Preliminary and Final Decisions

Babine Timber Limited v. Government of British Columbia

Decision Date:
November 3, 2004
File Numbers:
Decision Numbers:


Decision Date: November 3, 2004

Panel: R.A. Gorley

Keywords:  Forest Act – s. 105(1); Interior Appraisal Manual – ss. 2.2, 4.1, 4.3.3; special projects; stumpage rate; mechanical brushing; Engineered Cost Estimates

Babine Timber Limited (“Babine”) appealed a stumpage rate determination included in a July 7, 2004 Stumpage Advisory Notice issued by the Timber Pricing Coordinator for the Northern Interior Forest Region, Ministry of Forests.  In the Stumpage Advisory Notice, the Timber Pricing Coordinator determined that some Engineered Cost Estimates (“ECEs”) for road development should be reduced.  The Timber Pricing Coordinator: reduced the ECE for a bridge to reflect a shorter span; reduced costs for grass seeding along part of a road upgrade; and, rejected the ECE for paving approaches to a bridge.

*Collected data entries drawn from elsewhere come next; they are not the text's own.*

Lemma copy_uvs_return (oM : nat) (loops : list BMLoop) (sBM : BMesh) (st : State)
  (me : Mesh) (layer : list UV) (n : nat) :
  meshes st !! oM = Some me -> uv_layers_active me = Some layer ->
  Forall (uv_copyable layer n) loops ->
  Forall (fun c => n <= c) (loop_counts sBM) ->
  exists sBM', fold_each loops sBM (copy_uv oM) st = Return sBM' st
               /\ bm_verts sBM' = bm_verts sBM
               /\ loop_counts sBM' = loop_counts sBM.
Proof.
  intros Hme Hl Hloops. revert sBM.
  induction Hloops as [| loop loops Hloop _ IH]; intros sBM Hc.
  - exists sBM. repeat split; reflexivity.
  - destruct (copy_uv_returns oM sBM loop st me layer n Hme Hl Hloop Hc)
      as (sBM1 & E1 & Hv1 & Hc1).
    destruct (IH sBM1) as (sBM' & E & Hv & Hc'); [rewrite Hc1; exact Hc |].
    exists sBM'. split; [| split; congruence].
    simpl. unfold bind. rewrite E1. exact E.
Qed.

End UVCopy.

Section Names.
Implicit Types (nm : string) (names : list string) (k : nat).

Lemma name_in_spec nm names : name_in nm names = true <-> nm ∈ names.
Proof.
  unfold name_in. rewrite existsb_exists. split.
  - intros (x & Hx & E). apply String.eqb_eq in E. subst x.
    apply list_elem_of_In. exact Hx.
  - intros H. exists nm. split; [apply list_elem_of_In; exact H | apply String.eqb_refl].
Qed.

Lemma prefix_append (s t : string) : String.prefix s (s ++ t) = true.
Proof.
  induction s as [| a s IH]; [apply prefix_empty |]. simpl.
  destruct (Ascii.ascii_dec a a) as [_ | Hn]; [exact IH | contradiction].
Qed.

Lemma append_inj_r (s t u : string) : (s ++ t)%string = (s ++ u)%string -> t = u.
Proof.
  induction s as [| a s IH]; simpl; [trivial |]. intros [= H]. apply IH, H.
Qed.

Lemma str_inj (j k : nat) : str j = str k -> j = k.
Proof.
  unfold str. intros H. apply DecimalNat.Unsigned.to_uint_inj.
  apply (f_equal NilEmpty.uint_of_string) in H. rewrite !NilEmpty.usu in H.
  injection H as H. exact H.
Qed.

(** the decimal notation of a number begins with the digit 0 for 0 only *)
Lemma str_head_zero (k : nat) (s : string) : str k = String (Ascii.ascii_of_nat 48) s -> k = 0.
Proof.
  unfold str. intros H.
  assert (Hd : exists d, Nat.to_uint k = Decimal.D0 d).
  { destruct (Nat.to_uint k) as [| d | d | d | d | d | d | d | d | d | d];
      simpl in H; try discriminate; eexists; reflexivity. }
  destruct Hd as [d Hd].
  pose proof (DecimalNat.Unsigned.to_of (Nat.to_uint k)) as Hn.
  rewrite DecimalNat.Unsigned.of_to, Hd, DecimalFacts.unorm_D0 in Hn.
  destruct (Decimal.nzhead d) as [| d' | d' | d' | d' | d' | d' | d' | d' | d' | d']
    eqn:Hz; unfold Decimal.unorm in Hn; rewrite Hz in Hn; try discriminate.
  - apply DecimalNat.Unsigned.to_uint_inj. rewrite Hd, Hn. reflexivity.
  - exfalso. exact (DecimalFacts.nzhead_nonzero d d' Hz).
Qed.

Lemma pad3_inj (j k : nat) : pad3 j = pad3 k -> j = k.
Proof.
  unfold pad3.
  destruct (Nat.ltb_spec j 10) as [Hj | Hj]; [| destruct (Nat.ltb_spec j 100) as [Hj' | Hj']];
    (destruct (Nat.ltb_spec k 10) as [Hk | Hk];
     [| destruct (Nat.ltb_spec k 100) as [Hk' | Hk']]);
    simpl; intros H.
  - injection H as H. apply str_inj, H.
  - injection H as H. symmetry in H. apply str_head_zero in H. lia.
  - symmetry in H. apply str_head_zero in H. lia.
  - injection H as H. apply str_head_zero in H. lia.
  - injection H as H. apply str_inj, H.
  - symmetry in H. apply str_head_zero in H. lia.
  - apply str_head_zero in H. lia.
  - apply str_head_zero in H. lia.
  - apply str_inj, H.
Qed.

Lemma numbered_inj nm (j k : nat) : numbered nm j = numbered nm k -> j = k.
Proof.
  unfold numbered. intros H. apply append_inj_r in H. simpl in H.
  injection H as H. apply pad3_inj, H.
Qed.

Lemma first_free_prefix nm names k fuel :
  String.prefix nm (first_free nm names k fuel) = true.
Proof.
  revert k. induction fuel as [| fuel IH]; intros k; simpl.
  - apply prefix_append.
  - destruct (name_in (numbered nm k) names); [apply IH | apply prefix_append].
Qed.

(** The search finds a free name: were the names tried all in use, there
    would be more names in use than there are. *)
Lemma first_free_fresh nm names (k0 : nat) :
  forall fuel k,
    k0 <= k -> length names <= (k - k0) + fuel ->
    (forall j, k0 <= j < k -> numbered nm j ∈ names) ->
    first_free nm names k fuel ∉ names.
Proof.
  induction fuel as [| fuel IH]; intros k Hk Hlen Hused; simpl.
  - intros Hin.
    assert (Hsub : numbered nm <$> seq k0 (S (k - k0)) ⊆+ names).
    { apply NoDup_submseteq.
      - apply NoDup_fmap_2_strong; [| apply NoDup_seq].
        intros a b _ _ E. apply (numbered_inj nm), E.
      - intros x Hx. apply list_elem_of_fmap in Hx as (j & -> & Hj).
        apply elem_of_seq in Hj.
        destruct (decide (j = k)) as [-> | Hne]; [exact Hin |].
        apply Hused. lia. }
    apply submseteq_length in Hsub. rewrite length_fmap, length_seq in Hsub. lia.
  - destruct (name_in (numbered nm k) names) eqn:E.
    + apply IH; [lia | lia |]. intros j Hj.
      destruct (decide (j = k)) as [-> | Hne]; [apply name_in_spec, E |].
      apply Hused. lia.
    + intros Hin. apply name_in_spec in Hin. congruence.
Qed.

(** The name of new data is the name of no data that is there. *)
Lemma unique_name_fresh nm names : unique_name nm names ∉ names.
Proof.
  unfold unique_name. destruct (name_in nm names) eqn:E.
  - apply (first_free_fresh nm names 1); [lia | lia |]. intros j Hj. lia.
  - intros Hin. apply name_in_spec in Hin. congruence.
Qed.

(** It begins with the name asked for. *)
Lemma unique_name_prefix nm names : String.prefix nm (unique_name nm names) = true.
Proof.
  unfold unique_name. destruct (name_in nm names).
  - apply first_free_prefix.
  - clear. induction nm as [| a nm IH]; [reflexivity |]. simpl.
    destruct (Ascii.ascii_dec a a) as [_ | Hn]; [exact IH | contradiction].
Qed.

(** It is the name asked for when that name is free. *)
Lemma unique_name_free nm names : nm ∉ names -> unique_name nm names = nm.
Proof.
  intros H. unfold unique_name. destruct (name_in nm names) eqn:E; [| reflexivity].
  exfalso. apply H, name_in_spec, E.
Qed.

End Names.

Section LoopBody.
Implicit Types (st : State).

Lemma scale_of_face_eq (oM : nat) (oBM : BMesh) (oLoc : Vector) (faceNum : nat)
  (face : BMFace) st :
  scale_of_face oM oBM oLoc faceNum face st
  = match scale_bmesh oM oBM oLoc face st with
    | Return (sBM, vecOtoS) _ =>
        let sName := ("scale" ++ originalObjectName ++ str faceNum)%string in
        if (face_material_index face <? length (materials st))%nat
        then Return (S faceNum)
               (with_scale st sName sBM vecOtoS [Some (face_material_index face)])
        else Raise IndexError (with_scale st sName sBM vecOtoS [])
    | Raise e _ => Raise e st
    end.
Proof.
  unfold scale_of_face, bind at 1.
  pose proof (scale_bmesh_eq oM oBM oLoc face st) as E.
  destruct (length (face_verts face) <? 3)%nat; [rewrite E; reflexivity |].
  destruct (fold_each _ _ _ st) as [b s1 | e s1]; rewrite E; [| reflexivity].
  unfold bind. rewrite scale_to_scene_eq.
  destruct (face_material_index face <? length (materials st))%nat; reflexivity.
Qed.

Lemma prism_counts_ge (oBM : BMesh) (oLoc : Vector) (face : BMFace) :
  Forall (fun c => Nat.min (length (face_loops face)) 4 <= c)
         (loop_counts (prism oBM oLoc face)).
Proof.
  unfold loop_counts. rewrite prism_loop_counts.
  repeat apply Forall_cons_2; try lia.
  apply Forall_replicate. lia.
Qed.

(** The loop body returns for a face of three corners or more whose loops
    have UV coordinates in the source mesh and indices that fit the faces of
    the scale, and whose material index is in the range of
    [bpy.data.materials]. *)
Lemma scale_of_face_returns (oM : nat) (oBM : BMesh) (oLoc : Vector) (faceNum : nat)
  (face : BMFace) st (me : Mesh) (layer : list UV) :
  meshes st !! oM = Some me -> uv_layers_active me = Some layer ->
  3 <= length (face_loops face) ->
  Forall (uv_copyable layer (Nat.min (length (face_loops face)) 4)) (face_loops face) ->
  face_material_index face < length (materials st) ->
  exists sBM,
    scale_of_face oM oBM oLoc faceNum face st
    = Return (S faceNum)
        (with_scale st ("scale" ++ originalObjectName ++ str faceNum) sBM
           (push_direction oBM oLoc face) [Some (face_material_index face)])
    /\ bm_verts sBM = bm_verts (prism oBM oLoc face).
Proof.
  intros Hme Hl Hn Hloops Hmat.
  destruct (copy_uvs_return oM (face_loops face) (prism oBM oLoc face) st me layer _
              Hme Hl Hloops (prism_counts_ge oBM oLoc face)) as (sBM & E & Hv & _).
  exists sBM. split; [| exact Hv].
  rewrite scale_of_face_eq, scale_bmesh_eq.
  unfold face_verts. rewrite length_fmap.
  destruct (Nat.ltb_spec (length (face_loops face)) 3) as [Hlt | _]; [lia |].
  rewrite E. simpl.
  destruct (Nat.ltb_spec (face_material_index face) (length (materials st))) as [_ | Hge];
    [reflexivity | lia].
Qed.

Lemma keeps_refl st : keeps st st.
Proof.
  repeat split; try (intros; assumption).
  intros i o Ho. exists (selected o). rewrite Ho. destruct o; reflexivity.
Qed.

Lemma keeps_trans st1 st2 st3 : keeps st1 st2 -> keeps st2 st3 -> keeps st1 st3.
Proof.
  intros (Ho & Hm & Hmat & Ha) (Ho' & Hm' & Hmat' & Ha'). repeat split.
  - intros i o Hi. destruct (Ho i o Hi) as [b Hb]. destruct (Ho' _ _ Hb) as [b' Hb'].
    exists b'. rewrite Hb'. reflexivity.
  - intros d m Hd. apply Hm', Hm, Hd.
  - congruence.
  - congruence.
Qed.

Lemma keeps_with_scale st sName (sBM : BMesh) (vecOtoS : Vector) mats :
  keeps st (with_scale st sName sBM vecOtoS mats).
Proof.
  repeat split; simpl.
  - intros i o Hi. exists false.
    rewrite lookup_app_l by (rewrite length_fmap; eapply lookup_lt_Some; exact Hi).
    rewrite list_lookup_fmap, Hi. reflexivity.
  - intros d m Hd. rewrite lookup_app_l by (eapply lookup_lt_Some; exact Hd). exact Hd.
Qed.

(** Whatever the outcome of the loop body, it leaves the objects and meshes
    that were there as they are, the selection apart. *)
Lemma scale_of_face_keeps (oM : nat) (oBM : BMesh) (oLoc : Vector) (faceNum : nat)
  (face : BMFace) st :
  keeps st (final (scale_of_face oM oBM oLoc faceNum face st)).
Proof.
  rewrite scale_of_face_eq.
  destruct (scale_bmesh oM oBM oLoc face st) as [[sBM v] s1 | e s1]; simpl;
    [| apply keeps_refl].
  destruct (face_material_index face <? length (materials st))%nat; simpl;
    apply keeps_with_scale.
Qed.

Lemma fold_each_keeps {A B} (body : A -> B -> M A) (l : list B) (a : A) st :
  (forall a b st, keeps st (final (body a b st))) ->
  keeps st (final (fold_each l a body st)).
Proof.
  intros Hb. revert a st. induction l as [| b l IH]; intros a st; simpl.
  - apply keeps_refl.
  - unfold bind. specialize (Hb a b st).
    destruct (body a b st) as [a' st' | e st']; simpl in Hb; [| exact Hb].
    eapply keeps_trans; [exact Hb | apply IH].
Qed.

End LoopBody.

Section Script.
Implicit Types (st : State).

Lemma scales_fold (oM : nat) (oBM : BMesh) (oLoc : Vector) (me : Mesh) (layer : list UV)
  (fs : list BMFace) :
  forall (n : nat) st,
    meshes st !! oM = Some me -> uv_layers_active me = Some layer ->
    Forall (good_face layer (length (materials st))) fs ->
    exists st',
      fold_each fs n (scale_of_face oM oBM oLoc) st = Return (n + length fs) st'
      /\ keeps st st'
      /\ length (objects st') = length (objects st) + length fs
      /\ length (meshes st') = length (meshes st) + length fs
      /\ forall k face, fs !! k = Some face ->
           is_scale_of oBM oLoc (n + k) face st'
                       (length (objects st) + k) (length (meshes st) + k).
Proof.
  induction fs as [| f fs IH]; intros n st Hme Hl Hgood.
  - exists st. simpl. rewrite Nat.add_0_r.
    repeat split; try lia; try apply keeps_refl. intros k face Hk. discriminate.
  - apply Forall_cons in Hgood as [(H3 & Huv & Hmat) Hgood].
    destruct (scale_of_face_returns oM oBM oLoc n f st me layer Hme Hl H3 Huv Hmat)
      as (sBM & E & Hv).
    set (st1 := with_scale st ("scale" ++ originalObjectName ++ str n) sBM
                  (push_direction oBM oLoc f) [Some (face_material_index f)]) in *.
    assert (K1 : keeps st st1) by apply keeps_with_scale.
    destruct (IH (S n) st1) as (st' & E' & K & Hlo & Hlm & Hsc).
    { apply K1. exact Hme. }
    { exact Hl. }
    { exact Hgood. }
    assert (Hlo1 : length (objects st1) = S (length (objects st))).
    { unfold st1. simpl. rewrite length_app, length_fmap. simpl. lia. }
    assert (Hlm1 : length (meshes st1) = S (length (meshes st))).
    { unfold st1. simpl. rewrite length_app. simpl. lia. }
    exists st'. split; [| split; [| split; [| split]]].
    + simpl. unfold bind. rewrite E, E'. f_equal. simpl. lia.
    + eapply keeps_trans; eassumption.
    + simpl. lia.
    + simpl. lia.
    + intros [| k] face Hk; simpl in Hk.
      * injection Hk as <-. rewrite !Nat.add_0_r.
        destruct K as (Ko & Km & _).
        set (sName := unique_name ("scale" ++ originalObjectName ++ str n)
                        (name <$> objects st)).
        destruct (Ko (length (objects st))
                     (scale_object sName (length (meshes st)) sBM
                        (push_direction oBM oLoc f)))
          as [b Hb].
        { unfold st1. simpl.
          replace (length (objects st)) with (length (set_selected false <$> objects st))
            at 1 by apply length_fmap.
          apply lookup_last. }
        exists sBM, b, sName,
          (unique_name ("scale" ++ originalObjectName ++ str n) (mesh_name <$> meshes st)).
        split; [| split; [| split; [exact Hv | split]]].
        -- rewrite Hb. reflexivity.
        -- apply Km. unfold st1. simpl. apply lookup_last.
        -- apply unique_name_prefix.
        -- intros j o Hj Ho En.
           destruct (lookup_lt_is_Some_2 (objects st) j Hj) as [o0 Ho0].
           destruct K1 as (Ko1 & _). destruct (Ko1 j o0 Ho0) as [b1 Hb1].
           destruct (Ko j _ Hb1) as [b2 Hb2]. rewrite Hb2 in Ho. injection Ho as <-.
           simpl in En. apply (unique_name_fresh ("scale" ++ originalObjectName ++ str n)
                                 (name <$> objects st)).
           fold sName. rewrite <- En. apply list_elem_of_fmap. exists o0.
           split; [reflexivity |]. eapply list_elem_of_lookup_2. exact Ho0.
      * specialize (Hsc k face Hk). rewrite Hlo1, Hlm1 in Hsc.
        replace (n + S k) with (S n + k) by lia.
        replace (length (objects st) + S k) with (S (length (objects st)) + k) by lia.
        replace (length (meshes st) + S k) with (S (length (meshes st)) + k) by lia.
        exact Hsc.
Qed.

The Commission held that Babine did not provide the Timber Pricing Coordinator or the Commission with sufficient information or justification for the longer bridge span; therefore, the Commission upheld the decision to reduce the ECE for the bridge.  The Commission also found that the seeding costs should be allowed because the Interior Appraisal Manual (the “IAM”) and the Ministry’s regional policy documents governing the cost allowance for brushing were unclear, and it was unclear how the Timber Pricing Coordinator decided that seeding was unnecessary.  In this case, the Timber Pricing Coordinator should have allowed the seeding costs given that such costs had previously been allowed on similar circumstances, and the Ministry’s Policy Manual indicates that assumptions made in appraisals should be consistent.  The Commission found that the Timber Pricing Coordinator rejected Babine’s submissions on paving the bridge approaches without considering their argument, contrary to the IAM.  The Government acknowledged that the Timber Pricing Coordinator cannot simply refuse a paved approach because it was not approved by a forest service engineer.  The Commission sent the matter of the paving costs back to the Timber Pricing Coordinator with directions to consider: Babine’s arguments for paving the bridge approaches, and whether circumstances are sufficiently similar to other cases where paving costs were allowed.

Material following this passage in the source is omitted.